Cermatilah Yusuf As. Dia pemuda yang mampu membendung godaan syahwat, sekalipun itu datang dari wanita kaya dan terhormat.

Untuk pilihan sikapnya yang teguh itu, diapun ikhlas saat harus dipenjara karenanya. Jelas, sikap Yusuf As ini radikal sebab dia memegang ajaran agama “secara mendasar (sampai kepada hal yang prinsip)”.

Berikutnya, lihatlah Maryam. Dia adalah contoh wanita muda yang mampu menjaga kehormatannya (tentang ini baca QS [21]: 91 dan QS [66]: 12). Sikap ini jelas radikal, sebab Maryam memegang teguh akhlaq “secara mendasar (sampai kepada hal yang prinsip)”.

Kisah-kisah di atas semua ada di Al-Qur’an. Jejak mereka terekam untuk menjadi i‘tibar (pelajaran) bagi generasi selanjutnya dan terutama bagi para pemuda. Kesemuanya, mengajarkan kita untuk radikal dalam beragama.

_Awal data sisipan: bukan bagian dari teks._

(** * Study-schema cache, bounded prefetch and chart bridge of the
      TradingView helper (src/lib/tv/studies.ts)

    A shallow embedding of the schema cache ([getStudySchema], [hasStudy],
    [clearStudyCache], [searchCachedInputs]), of the bounded-concurrency
    prefetch ([prefetchStudySchemas]) and of the clear-all operations of the
    chart bridge ([clearAllIndicators], [clearAllPatterns],
    [clearAllPriceTargets]).

    Conventions of the embedding.
    - A JavaScript string is a [string] read as a sequence of code units
      below 256 (the Latin-1 range); [trim] and [toLowerCase] are the
      ECMAScript functions restricted to that range.
    - A [Map] is an insertion-ordered association list ([JsMap]): the code
      iterates over its maps, so the order of the entries is observable.
    - A plain object received from the widget is a [gmap] from property
      names to values: only property reads are performed on it.
    - Module-level mutable state is threaded explicitly; calls made on the
      widget are recorded in a trace, so that "no widget query was issued"
      is a statement about the trace.
    - An [async] function is cut at its [await]s.  The sequential
      definitions describe a call that runs to completion, that is, after
      the readiness promise has resolved; the prefetch worker pool keeps the
      suspension points and is run under an arbitrary scheduler. *)

From Stdlib Require Import ssreflect.
From stdpp Require Import gmap strings list pretty.

Set Warnings "-register-all,-rewrite-rw".

(** ** Strings *)

Module JsString.

Definition empty : string := EmptyString.

(** The double-quote character used inside the template literals. *)
Definition dquote : string := String (Ascii.ascii_of_N 34) EmptyString.

Definition code (c : Ascii.ascii) : N := Ascii.N_of_ascii c.

(** WhiteSpace and LineTerminator code units below 256: TAB, LF, VT, FF,
    CR, SP and NBSP. *)
Definition isWhiteSpace (c : Ascii.ascii) : bool :=
  let n := code c in
  ((9 <=? n) && (n <=? 13) || (n =? 32) || (n =? 160))%N.

(** Upper-case letters below 256: A-Z, and U+00C0-U+00DE except the
    multiplication sign U+00D7. *)
Definition isUpper (c : Ascii.ascii) : bool :=
  let n := code c in
  ((65 <=? n) && (n <=? 90)
   || (192 <=? n) && (n <=? 222) && negb (n =? 215))%N.

Definition lowerChar (c : Ascii.ascii) : Ascii.ascii :=
  if isUpper c then Ascii.ascii_of_N (code c + 32) else c.

Fixpoint toLowerCase (s : string) : string :=
  match s with
  | EmptyString => EmptyString
  | String c r => String (lowerChar c) (toLowerCase r)
  end.

Fixpoint trimStart (s : string) : string :=
  match s with
  | EmptyString => EmptyString
  | String c r => if isWhiteSpace c then trimStart r else s
  end.

Fixpoint trimEnd (s : string) : string :=
  match s with
  | EmptyString => EmptyString
  | String c r =>
      match trimEnd r with
      | EmptyString => if isWhiteSpace c then EmptyString else String c EmptyString
      | r' => String c r'
      end
  end.

Definition trim (s : string) : string := trimEnd (trimStart s).

(** [s.includes(q)]: [q] occurs in [s] as a contiguous substring. *)
Fixpoint includes (s q : string) : bool :=
  String.prefix q s ||
  match s with
  | EmptyString => false
  | String _ r => includes r q
  end.

(** [parts.join(sep)] *)
Fixpoint join (sep : string) (parts : list string) : string :=
  match parts with
  | [] => EmptyString
  | [p] => p
  | p :: rest => p +:+ sep +:+ join sep rest
  end.

End JsString.

(** ** Values handed over by the widget *)

Inductive JsVal : Type :=
  | JUndefined
  | JNull
  | JBool (b : bool)
  | JNum (n : Z)                 (* an integer-valued number *)
  | JStr (s : string)
  | JArr (elems : list JsVal)
  | JObj (fields : gmap string JsVal).

(** What a [throw] carries: an [Error] (or a subclass such as [TypeError])
    with its message, or any other value. *)
Inductive ThrownVal : Type :=
  | ThrownError (message : string)
  | ThrownValue (v : JsVal).

(** The way a call ends. *)
Inductive Completion (A : Type) : Type :=
  | Normal (a : A)
  | Throw (e : ThrownVal).
Arguments Normal {A} a.
Arguments Throw {A} e.

Module Js.

Definition isNullish (v : JsVal) : bool :=
  match v with
  | JUndefined | JNull => true
  | _ => false
  end.

(** [a ?? b] *)
Definition coalesce (a b : JsVal) : JsVal := if isNullish a then b else a.

Definition isArray (v : JsVal) : bool :=
  match v with
  | JArr _ => true
  | _ => false
  end.

(** [String(v)] for plain data. An array prints its elements separated by
    commas, a nullish element printing as nothing; an object without a
    [toString] of its own prints as [[object Object]]. *)
Fixpoint toStr (v : JsVal) : string :=
  match v with
  | JUndefined => "undefined"
  | JNull => "null"
  | JBool true => "true"
  | JBool false => "false"
  | JNum n => pretty n
  | JStr s => s
  | JArr elems =>
      JsString.join ","
        ((fix each (l : list JsVal) : list string :=
            match l with
            | [] => []
            | e :: r => (if isNullish e then JsString.empty else toStr e) :: each r
            end) elems)
  | JObj _ => "[object Object]"
  end.

(** [v.p] for one of the data properties the code reads ([id], [name],
    [localizedName], [type]): [None] is the [TypeError] of a read on
    [undefined] or [null]; a primitive or an array has no such property. *)
Definition getProp (v : JsVal) (p : string) : option JsVal :=
  match v with
  | JUndefined | JNull => None
  | JObj fields => Some (default JUndefined (fields !! p))
  | _ => Some JUndefined
  end.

Mari, sejarah lebih kita buka lagi. Ternyata, pemuda-lah yang kali pertama menyambut positif kehadiran Islam. Setelah Khadijah menyatakan keislamannya, maka Ali bin Abi Thalib RA menyusul di hari kedua kerasulan Muhammad SAW. Ketika itu Ali RA berusia 10 tahun. Selanjutnya, sebagai pemuda, keberanian Ali RA tidak tertandingi. Alhasil, Ali RA adalah pemuda radikal sebab dia “maju dalam berpikir atau bertindak”.

Syarat Itu

Kapanpun, akan selalu berhadap-hadapan antara yang haq dengan yang bathil. Memang, ada jaminan yang haq akan menang. Tapi, itu harus didahului dengan perjuangan. Artinya, jika ada yang bathil atau kemunkaran, yang haq harus tampil meluruskannya. “Dan katakanlah: ‘Yang benar telah datang dan yang batil telah lenyap. Sesungguhnya yang batil itu adalah sesuatu yang pasti lenyap’.” (QS Al-Israa’ [17]: 81).

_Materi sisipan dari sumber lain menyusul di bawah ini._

(** The tiers when the store has no record: the remote branch builds the
    record, which is persisted. *)
Lemma resolve_address_semantics_fresh chain addr a db r cs :
  truthy addr = Some a ->
  find_address chain a db = None ->
  (forall db', remote_address_semantics E chain addr a db' = mkOutcome (Ok r) db' cs) ->
  resolve_address_semantics E chain addr a db =
  mkOutcome (Ok r) (state (update_semantics E (Some r) db))
    (DbGetAddressSemantics chain a :: cs ++ calls (update_semantics E (Some r) db)).
Proof.
  intros Ht Hfind Hremote. unfold resolve_address_semantics.
  rewrite bind_eq, (_read_stored_semantics_spec chain addr a db Ht), Hfind.
  cbn [result state calls].
  rewrite bind_eq, Hremote. cbn [result state calls]. rewrite bind_eq.
  destruct (update_semantics_spec r db) as (Hr & _ & _). cbn zeta in Hr.
  rewrite Hr. cbn [result state calls ret app]. rewrite app_nil_r. reflexivity.
Qed.

End Tiers.

(** ** Resolution *)

Section Resolution.
Context {Abi : Type} (E : Collaborators Abi).

(** A call answered from the cache. *)
Lemma get_semantics_hit chain addr s v :
  lru_find (chain, addr) (c_get_semantics (caches s)) = Some v ->
  get_semantics E chain addr s =
  mkOutcome (Ok v)
    (set_caches
       (slot_set slot_get_semantics
          (lru_touch (chain, addr) v (c_get_semantics (caches s)))) s) [].
Proof. intros Hhit. unfold get_semantics. apply (lru_cache_hit slot_get_semantics _ _ _ _ Hhit). Qed.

Intinya, jika ada yang bathil janganlah kita diamkan. Bergeraklah untuk mengatasinya. Sebab, sikap diam dari pihak yang haq akan memberi jalan mulus bagi kemenangan pihak yang bathil. Tentang ini, sudah lama M. Natsir menasihati kita, dengan mengatakan: “Satu-satunya yang diperlukan yang bathil untuk mencapai kemenangannya adalah asal saja yang haq tinggal diam, tak berbuat apa-apa”.

Kembali ke negeri ini. Wajah Indonesia sebagian sangat tergantung kepada sikap radikal para pemudanya. Maka, sungguh tak bisa kita mengerti jika ada yang berusaha untuk membatasi sikap radikal pemuda. Usaha tak patut itu akan semakin menjauhkan kita dari cita-cita mulia yaitu terwujudnya sebuah Indonesia yang Jaya. Jadi, ingatlah selalu, radikal itu penting dan perlu agar negeri ini maju.